Virgin Australia walks back plans to acknowledge veterans on flights following backlash
Less than 24 hours after announcement, airline says it will consult veterans’ organisations over the plans
Virgin Airlines has backed-tracked on a plan to give Australian veterans a US-style public acknowledgement on their flights and priority when boarding, amid an outcry from veterans themselves.
Less than 24 hours after the announcement, Virgin released a statement saying it would now consult veterans’ organisations over the plans and “be respectful” if the process found public recognition was inappropriate.
The Virgin proposal was part of a campaign being driven by media giant News Corp Australia – and backed by Prime Minister Scott Morrison. Using the hashtag #ThanksForServing, NewsCorp said it was fostering “a movement to acknowledge the service of veterans, past and present, and the sacrifice of their families”.
But it immediately drew fire from veterans and groups representing them as out of touch with Australian values.
Neil James, the head of the Australian Defence Association, called the move “tokenistic” and said it was a manifestation of American culture that was unlikely to translate well in Australia.

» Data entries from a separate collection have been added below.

(** ** One step: geometry, odometer, battery *)

(** X8.  A call of [move_towards_target] with a non-negative [speed * dt]
    never takes the robot farther from the target.  The robot is displaced
    by at most [speed * dt], or by less than 0.5 when it snaps onto the
    target; the odometer grows by at most the displacement (a snap is not
    counted), and the battery falls by at most a tenth of what the odometer
    gained, never rising. *)
Theorem move_towards_target_accounting
    (r : Robot) (target : Position) (dt : R) :
  0 <= speed r * dt ->
  let r' := fst (Robot.move_towards_target r target dt) in
  distance_to (position r') target <= distance_to (position r) target
  /\ distance_to (position r) (position r') <= Rmax (speed r * dt) 0.5
  /\ 0 <= total_distance_traveled r' - total_distance_traveled r
       <= distance_to (position r) (position r')
  /\ total_distance_traveled r' - total_distance_traveled r <= speed r * dt
  /\ (0 <= battery_level r ->
      0 <= battery_level r - battery_level r'
        <= 0.1 * (total_distance_traveled r' - total_distance_traveled r)).
Proof.
  intros Hs. cbv zeta.
  pose proof (distance_to_nonneg (position r) target) as Hd.
  destruct (move_cases r target dt) as [[_ E] | [[_ [Hlt E]] | [Hb [Hge E]]]];
    rewrite E; cbn.
  - rewrite distance_to_self. pose proof (Rmax_r (speed r * dt) 0.5).
    repeat split; intros; lra.
  - rewrite distance_to_self. pose proof (Rmax_r (speed r * dt) 0.5).
    repeat split; intros; lra.
  - set (m := Rmin (speed r * dt) (distance_to (position r) target)).
    assert (Hm : 0 <= m <= distance_to (position r) target)
      by (split; [apply Rmin_glb; lra | apply Rmin_r]).
    assert (Hm' : m <= speed r * dt) by apply Rmin_l.
    rewrite advance_remaining by lra. rewrite advance_moved by lra.
    pose proof (Rmax_l (speed r * dt) 0.5).
    split; [lra |]. split; [lra |]. split; [lra |]. split; [lra |].
    intros _. unfold Rmax. destruct (Rle_dec _ _); lra.
Qed.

“The first problem is that there’s other forms of service to the community … like policemen and ambos, and so would you actually start a queue of such announcements? That’s a real worry,” he told ABC Radio Melbourne.
James said publicly thanking veterans might be damaging to their health in some cases.
“There’s a fine line between embarrassing them and thanking them and, in some cases, where they’re suffering a psychological illness, effusively thanking them in public might not necessarily help them,” he said.
Rodger Shanahan, a veteran who now works as a research fellow at the Lowy Institute, accused the government and organisations of using veterans for branding.
He said Australia was in danger of reaching “peak veteran” as governments, media and business all tried to capitalise.
“It seems to be all about branding, and veterans are the brand du jour,” he said. “I think they should dial it down a little.”
By Tuesday afternoon, Virgin Australia chief executive John Borghetti had issued a statement saying the company would pause to consult.
“We are very mindful of the response that our announcement about recognising people who have served in defence has had today, and it was a gesture genuinely done to pay respects to those who have served our country,” he said.
“Over the coming months, we will be working consultatively with community groups and our own team members who have served in defence to determine the best way forward.
“If this consultative process determines that public acknowledgement of their service through optional priority boarding is not appropriate, then we will certainly be respectful of that.”
His statement did not mention the in-flight announcement plans, but a spokeswoman said they would also be part of the consultations.
Australia’s veterans affairs minister, Darren Chester, welcomed the Virgin announcement on Sunday, but acknowledged many veterans would sooner embrace discounted airfares.
“Australians, by nature, tend to keep their light under a bushel,” Chester said. “Some would be happy to get on the plane without anyone knowing they are there.”